But dialogue can assist (I'm hoping) reader involvement, and potentially better than any amount of tampering with anatomy. I guess my aim (realistic or not) is to do for dinosaurs what _Watership Down_ did for rabbits.
Re realism in 3D work: I'm of two minds of it: one, it carries with it a huge perception that realism is desirable. But there are very few cases (in still imagery) where it works well, and the effort is tremendous (the best example of this is the game Riven, the development for which was four years' hard labor; by comparison, we started in November, and have made conisderably greater progress than would be the case if we decided on ultra-realism).

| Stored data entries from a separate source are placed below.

(* ===== verification/FloatFacts.v ===== *)
(** * Facts about the host's floating point

    Widths of what the operations deliver, and the rounding step: the magnitude
    delivered is the neighbour of the exact value that the mode asks for, exactly on
    the value when nothing is lost, and never on the other side of a power of two that
    the exact value does not cross. *)

From S2P Require Import Prelude Float.

Record fmt_ok (f : format) : Prop := { fo_mbits : 1 < mbits f; fo_ebits : 1 < ebits f }.

Lemma fmt_ok_32 : fmt_ok binary32.
Proof. by split. Qed.
Lemma fmt_ok_64 : fmt_ok binary64.
Proof. by split. Qed.
#[export] Hint Resolve fmt_ok_32 fmt_ok_64 : word.

Lemma pow2_pos k : 0 <= k → 0 < 2 ^ k.
Proof. intros. by apply Z.pow_pos_nonneg. Qed.

Lemma inf_below_sign f : fmt_ok f → 0 < inf_bits f < sign_bit f ∧ 0 < min_normal f < inf_bits f.
Proof.
  intros [Hm He]. unfold inf_bits, sign_bit, min_normal. rewrite Z.pow_add_r by lia.
  pose proof (pow2_pos (mbits f) ltac:(lia)).
  assert (2 ^ 2 <= 2 ^ ebits f) by (apply Z.pow_le_mono_r; lia). nia.
Qed.

Lemma fits_pack f s mag : fmt_ok f → 0 <= mag < sign_bit f → uint (1 + ebits f + mbits f) (f_pack f s mag).
Proof.
  intros [Hm He] Hmag. unfold uint, f_pack. unfold sign_bit in *.
  replace (1 + ebits f + mbits f) with (Z.succ (ebits f + mbits f)) by lia.
  rewrite Z.pow_succ_r by lia. destruct s; lia.
Qed.

Lemma f_mag_range f u : fmt_ok f → 0 <= f_mag f u < sign_bit f.
Proof. intros [Hm He]. apply Z.mod_pos_bound. unfold sign_bit. apply pow2_pos. lia. Qed.

(** ** The rounding step *)

(** [round_at] rounds down or up by one place. *)
Lemma round_at_exact mode s m e q : q <= e → round_at mode s m e q = (m * 2 ^ (e - q), false).
Proof.
  intros Hq. unfold round_at. replace (q <=? e) with true by lia. by rewrite Z.shiftl_mul_pow2 by lia.
Qed.

Lemma round_at_inexact mode s m e q : 0 <= m → e < q →
  ∃ up : bool, round_at mode s m e q = (m / 2 ^ (q - e) + (if up then 1 else 0), negb (m mod 2 ^ (q - e) =? 0)) ∧
    (up = true → m mod 2 ^ (q - e) ≠ 0).
Proof.
  intros Hm Hq. unfold round_at. replace (q <=? e) with false by lia.
  rewrite Z.shiftr_div_pow2 by lia. eexists. split; [reflexivity |].
  intros Hup E. rewrite E in Hup. pose proof (pow2_pos (q - e - 1) ltac:(lia)).
  unfold rounds_up in Hup. destruct mode; rewrite ?andb_false_r in Hup; try done.
  replace (2 ^ (q - e - 1) <? 0) with false in Hup by lia.
  replace (0 =? 2 ^ (q - e - 1)) with false in Hup by lia. done.
Qed.

Lemma round_at_nonneg mode s m e q : 0 <= m → 0 <= fst (round_at mode s m e q).
Proof.
  intros Hm. destruct (Z.le_gt_cases q e).
  - rewrite round_at_exact by done. simpl. pose proof (pow2_pos (e - q) ltac:(lia)). nia.
  - destruct (round_at_inexact mode s m e q) as (up & -> & _); [done | lia |]. simpl.
    pose proof (Z.div_pos m (2 ^ (q - e)) Hm (pow2_pos (q - e) ltac:(lia))). destruct up; lia.
Qed.

Lemma round_mag_nonneg f mode s m e : fmt_ok f → 0 <= m → 0 <= fst (round_mag f mode s m e).
Proof.
  intros [Hmb _] Hm. unfold round_mag. pose proof (round_at_nonneg mode s m e (quantum f m e) Hm).
  destruct (round_at _ _ _ _ _) as [mant ix]. simpl in *.
  assert (0 <= (quantum f m e - emin f) * 2 ^ mbits f); [| lia].
  pose proof (pow2_pos (mbits f) ltac:(lia)). unfold quantum. nia.
Qed.

(** ** The smallest normal *)

Lemma bitlen_bounds m : 0 < m → 2 ^ (bitlen m - 1) <= m < 2 ^ bitlen m ∧ 0 < bitlen m.
Proof.
  intros Hm. unfold bitlen. replace (m =? 0) with false by lia.
  pose proof (Z.log2_spec m Hm) as [H1 H2]. pose proof (Z.log2_nonneg m).
  replace (Z.log2 m + 1 - 1) with (Z.log2 m) by lia. rewrite Z.add_1_r. split; [done | lia].
Qed.

(** Rounding does not cross the smallest normal: below it, at most up to it and then
    inexactly; not below it, not below. *)
Lemma tiny_rounds f mode s m e : fmt_ok f → 0 < m → tiny_before f m e = true →
  let '(mag, inexact) := round_mag f mode s m e in
  0 <= mag <= min_normal f ∧ (mag = min_normal f → inexact = true) ∧
  (mag = 0 → inexact = true ∧ e + bitlen m < emin f + mbits f).
Proof.
  intros [Hmb _] Hm Ht. unfold tiny_before in Ht. replace (m =? 0) with false in Ht by lia.
  simpl in Ht. apply Z.leb_le in Ht. destruct (bitlen_bounds m Hm) as [[Hlo Hhi] Hpos].
  unfold round_mag, quantum, precision, min_normal.
  replace (Z.max _ _) with (emin f) by lia. rewrite Z.sub_diag, Z.mul_0_l.
  pose proof (pow2_pos (mbits f) ltac:(lia)).
  destruct (Z.le_gt_cases (emin f) e) as [Hle | Hlt].
  - rewrite round_at_exact by done. pose proof (pow2_pos (e - emin f) ltac:(lia)).
    assert (m * 2 ^ (e - emin f) < 2 ^ mbits f); [| split_and?; nia].
    apply Z.lt_le_trans with (2 ^ bitlen m * 2 ^ (e - emin f)); [nia |].
    rewrite <- Z.pow_add_r by lia. apply Z.pow_le_mono_r; lia.
  - destruct (round_at_inexact mode s m e (emin f)) as (up & -> & Hup); [lia | lia |].
    set (k := emin f - e) in *. pose proof (pow2_pos k ltac:(lia)) as Hk.
    assert (m < 2 ^ mbits f * 2 ^ k) as Hbound.
    { rewrite <- Z.pow_add_r by lia. eapply Z.lt_le_trans; [exact Hhi |]. apply Z.pow_le_mono_r; lia. }
    pose proof (Z.div_lt_upper_bound m (2 ^ k) (2 ^ mbits f) Hk ltac:(lia)) as Hq.
    pose proof (Z.div_pos m (2 ^ k) ltac:(lia) Hk) as Hq0.
    pose proof (Z.div_mod m (2 ^ k) ltac:(lia)) as Em.
    split_and?; [destruct up; lia | destruct up; lia | |].
    + destruct up; [intros _ | lia]. rewrite negb_true_iff, Z.eqb_neq. by apply Hup.
    + intros E0. assert (m / 2 ^ k = 0) as E by (destruct up; lia). rewrite E in Em. split.
      * rewrite negb_true_iff, Z.eqb_neq. lia.
      * pose proof (Z.mod_pos_bound m (2 ^ k) Hk). rewrite Z.mul_0_r, Z.add_0_l in Em.
        assert (bitlen m - 1 < k); [| lia]. apply (Z.pow_lt_mono_r_iff 2); [lia | lia |]. lia.
Qed.

Lemma normal_rounds f mode s m e : fmt_ok f → 0 < m → tiny_before f m e = false →
  min_normal f <= fst (round_mag f mode s m e).
Proof.
  intros [Hmb _] Hm Ht. unfold tiny_before in Ht. replace (m =? 0) with false in Ht by lia.
  simpl in Ht. apply Z.leb_gt in Ht. destruct (bitlen_bounds m Hm) as [[Hlo Hhi] Hpos].
  unfold round_mag, min_normal.
  assert (quantum f m e = e + bitlen m - precision f) as Eq by (unfold quantum, precision; lia).
  rewrite Eq. unfold precision. set (q := e + bitlen m - (mbits f + 1)).
  assert (2 ^ mbits f <= fst (round_at mode s m e q)) as Hround.
  { destruct (Z.le_gt_cases q e).
    - rewrite round_at_exact by done. simpl. replace (mbits f) with ((bitlen m - 1) + (e - q)) by lia.
      rewrite Z.pow_add_r by lia. apply Z.mul_le_mono_nonneg_r; [apply Z.pow_nonneg; lia | done].
    - destruct (round_at_inexact mode s m e q) as (up & -> & _); [lia | lia |]. simpl.
      assert (2 ^ mbits f <= m / 2 ^ (q - e)); [| destruct up; lia].
      apply Z.div_le_lower_bound; [apply pow2_pos; lia |].
      rewrite <- Z.pow_add_r by lia. by replace (q - e + mbits f) with (bitlen m - 1) by lia. }
  destruct (round_at _ _ _ _ _) as [mant ix]. simpl in *.
  assert (0 <= q - emin f) by lia. pose proof (pow2_pos (mbits f) ltac:(lia)). nia.
Qed.

(** ** Widths *)

Section Host.
Context `{HostFpu} {Hok : HostFpuOk}.

Definition known (f : format) : Prop := f = binary32 ∨ f = binary64.

Lemma known_ok f : known f → fmt_ok f.
Proof. intros [-> | ->]; by split. Qed.

Definition fits (f : format) (u : Z) : Prop := uint (1 + ebits f + mbits f) u.

Lemma overflow_range f mode s : fmt_ok f → 0 <= overflow_mag f mode s < sign_bit f.
Proof. intros Hf. destruct (inf_below_sign f Hf). destruct mode, s; simpl; lia. Qed.

Lemma overflow_normal f mode s : fmt_ok f → min_normal f < overflow_mag f mode s <= inf_bits f.
Proof.
  intros [Hm He]. assert (2 * min_normal f < inf_bits f).
  { unfold inf_bits, min_normal. pose proof (pow2_pos (mbits f) ltac:(lia)).
    assert (2 ^ 2 <= 2 ^ ebits f) by (apply Z.pow_le_mono_r; lia). nia. }
  assert (2 <= min_normal f).
  { unfold min_normal. apply (Z.pow_le_mono_r 2 1); lia. }
  destruct mode, s; simpl; lia.
Qed.

Lemma fits_deliver f mode s m e : fmt_ok f → 0 <= m → fits f (fst (deliver f mode s m e)).
Proof.
  intros Hf Hm. destruct (inf_below_sign f Hf). unfold deliver.
  destruct (m =? 0); [apply fits_pack; [done | lia] |].
  pose proof (round_mag_nonneg f mode s m e Hf Hm).
  destruct (round_mag _ _ _ _ _) as [mag ix]. simpl in *.
  destruct (Z.leb_spec (inf_bits f) mag); simpl;
    apply fits_pack; try done; [by apply overflow_range | lia].
Qed.

Lemma fits_inf f s : fmt_ok f → fits f (f_pack f s (inf_bits f)).
Proof. intros Hf. destruct (inf_below_sign f Hf). apply fits_pack; [done | lia]. Qed.

Lemma fits_zero f s : fmt_ok f → fits f (f_pack f s 0).
Proof. intros Hf. destruct (inf_below_sign f Hf). apply fits_pack; [done | lia]. Qed.

Lemma fits_nan f op a b : known f → fits f (nan_of f op a b).
Proof. intros Hf. by apply nan_of_quiet. Qed.

Lemma f_mant_nonneg f mag : fmt_ok f → 0 <= mag → 0 <= f_mant f mag.
Proof.
  intros [Hm _] Hg. unfold f_mant. pose proof (pow2_pos (mbits f) ltac:(lia)).
  pose proof (Z.mod_pos_bound mag (2 ^ mbits f)). case_match; lia.
Qed.

Lemma fits_neg f u : fmt_ok f → fits f u → fits f (f_neg f u).
Proof.
  intros [Hm He] Hu. apply uint_lxor; [lia | done |]. split; unfold sign_bit.
  - apply Z.pow_nonneg. lia.
  - apply Z.pow_lt_mono_r; lia.
Qed.

(** A special result fits; what is to be rounded is not negative. *)
Definition sound_unrounded (f : format) (o : unrounded) : Prop :=
  match o with Special u _ => fits f u | Exact _ m _ => 0 <= m end.

Lemma add_exact_sound f mode op a b : known f → sound_unrounded f (add_exact f mode op a b).
Proof.
  intros Hk. pose proof (known_ok f Hk). unfold add_exact. destruct (exact_sum f a b) as [v e].
  destruct (is_inf f a && is_inf f b);
    [destruct (Bool.eqb _ _); [by apply fits_inf | by apply fits_nan] |].
  destruct (is_inf f a); [by apply fits_inf |]. destruct (is_inf f b); [by apply fits_inf |].
  destruct (v =? 0); [by apply fits_zero | apply Z.abs_nonneg].
Qed.

Lemma sticky_quotient_nonneg n d k : 0 <= n → 0 <= d → 0 <= sticky_quotient n d k.
Proof.
  intros Hn Hd. unfold sticky_quotient. apply Z.le_lteq in Hd as [Hd | <-]; [| by rewrite Z.div_0_r, Z.mod_0_r; case_match].
  pose proof (Z.div_pos (Z.shiftl n k) d (proj2 (Z.shiftl_nonneg n k) Hn) Hd). case_match; lia.
Qed.

Lemma op_exact_sound f mode op a b : known f → fits f a → sound_unrounded f (op_exact f mode op a b).
Proof.
  intros Hk Ha. pose proof (known_ok f Hk) as Hf.
  pose proof (λ u, f_mant_nonneg f (f_mag f u) Hf (proj1 (f_mag_range f u Hf))) as Hmant.
  unfold op_exact. destruct (is_nan f a || _); [by apply fits_nan |].
  destruct op; [by apply add_exact_sound | by apply add_exact_sound | | |].
  - unfold mul_exact. destruct (is_inf f a || is_inf f b).
    + destruct (_ || _); [by apply fits_nan | by apply fits_inf].
    + apply Z.mul_nonneg_nonneg; apply Hmant.
  - unfold div_exact. destruct (is_inf f a), (is_inf f b), (is_zero f b), (is_zero f a); simpl;
      try first [by apply fits_nan | by apply fits_inf | by apply fits_zero];
      by apply sticky_quotient_nonneg.
  - unfold sqrt_exact. destruct (is_zero f a); [done |]. destruct (f_sign f a); [by apply fits_nan |].
    destruct (is_inf f a); [done |]. simpl. unfold sticky_root.
    match goal with |- 0 <= 2 * Z.sqrt ?x + _ => pose proof (Z.sqrt_nonneg x) end. case_match; lia.
Qed.

Lemma fits_op f mode op a b : known f → fits f a → fits f (fst (host_op f mode op a b)).
Proof.
  intros Hk Ha. pose proof (op_exact_sound f mode op a b Hk Ha) as Hs. unfold host_op.
  destruct (op_exact f mode op a b); [done |]. by apply fits_deliver; [apply known_ok |].
Qed.

Lemma fits_narrow mode u : fits binary32 (fst (narrow mode u)).
Proof.
  unfold narrow. case_match; [apply nan_narrowed_quiet |].
  case_match; [apply fits_inf, fmt_ok_32 |]. apply fits_deliver; [apply fmt_ok_32 |].
  apply f_mant_nonneg, f_mag_range; apply fmt_ok_64.
Qed.

End Host.

(** ** A concrete host *)

(** x86-64: the first NaN operand is delivered, quieted; the NaN of an invalid
    operation has its sign bit set. *)
Definition x86_host : HostFpu := {|
  tininess_after := true;
  nan_of f op a b :=
    let pick u := f_pack f (f_sign f u) (inf_bits f + ((f_mag f u mod 2 ^ mbits f) .| quiet_bit f)) in
    let second := match op with OP_SQRT => false | _ => is_nan f b end in
    if is_nan f a then pick a else if second then pick b
    else f_pack f true (inf_bits f + quiet_bit f);
  nan_narrowed u :=
    f_pack binary32 (f_sign binary64 u)
      (inf_bits binary32 + (((f_mag binary64 u mod 2 ^ 52) / 2 ^ 29) .| quiet_bit binary32));
  nan_widened u :=
    f_pack binary64 (f_sign binary32 u)
      (inf_bits binary64 + (((f_mag binary32 u mod 2 ^ 23) * 2 ^ 29) .| quiet_bit binary64));
  less_signals := true;
  round_refused _ := false
|}.

Lemma quiet_payload f s p : fmt_ok f → uint (mbits f) p →
  quiet_nan f (f_pack f s (inf_bits f + (p .| quiet_bit f))).
Proof.
  intros Hf Hp. pose proof Hf as [Hm He]. set (q := p .| quiet_bit f).
  assert (0 < quiet_bit f < 2 ^ mbits f) as Hqb.
  { unfold quiet_bit. split; [apply pow2_pos; lia | apply Z.pow_lt_mono_r; lia]. }
  assert (uint (mbits f) q) as Hq by (apply uint_lor; [lia | done | split; lia]).
  assert (Z.testbit q (mbits f - 1) = true) as Hbit.
  { unfold q, quiet_bit. rewrite Z.lor_spec, Z.pow2_bits_true by lia. apply orb_true_r. }
  assert (0 < q) as Hpos.
  { destruct (decide (q = 0)) as [E |]; [| destruct Hq; lia]. by rewrite E, Z.testbit_0_l in Hbit. }
  assert (inf_bits f + q = (2 ^ ebits f - 1) * 2 ^ mbits f + q) as E by done.
  assert (sign_bit f = 2 ^ ebits f * 2 ^ mbits f) as Es by (apply Z.pow_add_r; lia).
  pose proof (pow2_pos (ebits f) ltac:(lia)). destruct Hq as [Hq0 Hq1].
  assert (0 <= inf_bits f + q < sign_bit f) as Hr by nia.
  assert (f_pack f s (inf_bits f + q) = (if s then 1 else 0) * sign_bit f + (inf_bits f + q)) as Ep
    by (destruct s; unfold f_pack; lia).
  refine (conj _ (conj _ _)).
  - by apply fits_pack.
  - unfold is_nan, f_mag. rewrite Ep, Z.add_comm, Z.mod_add, Z.mod_small by lia. lia.
  - unfold bit. rewrite Ep, E.
    replace ((if s then 1 else 0) * sign_bit f + ((2 ^ ebits f - 1) * 2 ^ mbits f + q))
      with (q + ((if s then 1 else 0) * 2 ^ ebits f + (2 ^ ebits f - 1)) * 2 ^ mbits f) by nia.
    rewrite <- (Z.mod_pow2_bits_low _ (mbits f)), Z.mod_add, Z.mod_small by lia. done.
Qed.

Lemma x86_host_ok : @HostFpuOk x86_host.
Proof.
  assert (∀ f u, known f → uint (mbits f) (f_mag f u mod 2 ^ mbits f)) as Hm.
  { intros f u Hf. apply Z.mod_pos_bound, pow2_pos. apply known_ok in Hf as []. lia. }
  split; simpl.
  - intros f op a b Hf. pose proof (known_ok f Hf) as Hok.
    assert (∀ u, quiet_nan f (f_pack f (f_sign f u) (inf_bits f + ((f_mag f u mod 2 ^ mbits f) .| quiet_bit f))))
      by (intros; apply quiet_payload; auto).
    assert (quiet_nan f (f_pack f true (inf_bits f + quiet_bit f))).
    { apply (quiet_payload f true 0); [done |]. apply uint_0. destruct Hok. lia. }
    repeat case_match; done.
  - intros u. apply (quiet_payload binary32); [apply fmt_ok_32 |].
    pose proof (Z.mod_pos_bound (f_mag binary64 u) (2 ^ 52) ltac:(lia)) as [H1 H2].
    split; [by apply Z.div_pos | apply Z.div_lt_upper_bound; [done |]]. exact H2.
  - intros u. apply (quiet_payload binary64); [apply fmt_ok_64 |].
    pose proof (Z.mod_pos_bound (f_mag binary32 u) (2 ^ 23) ltac:(lia)) as [H1 H2].
    cbn. split; lia.
Qed.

In animation, pure realism isn't always necessary, or even desirable (like A Bug's Life, for example), because the camera (and the subject) is usually moving too much for detailed realism to register. The emphasis in animation is to make it move realistically, or at least believably, rather than offer an intense amount of detail.
So if you do stick to a realistically-proportioned character, consider compensating with the camera; offset the realistic proportions by using flatly detailed clothing or features, and use lighting to bring out the details.
Second. 3D use in imagery has greater potential for irrealism than realism. So why not use it then? What we're doing is sort of straddling the two possibilities; on the one hand, all the characters and setting details will be realistically proportioned. On the other, the surfacing details (and I wish I could say more than the T. rex shall finally have feathers), backgrounds, lighting, and camera are being used in unrealistic ways.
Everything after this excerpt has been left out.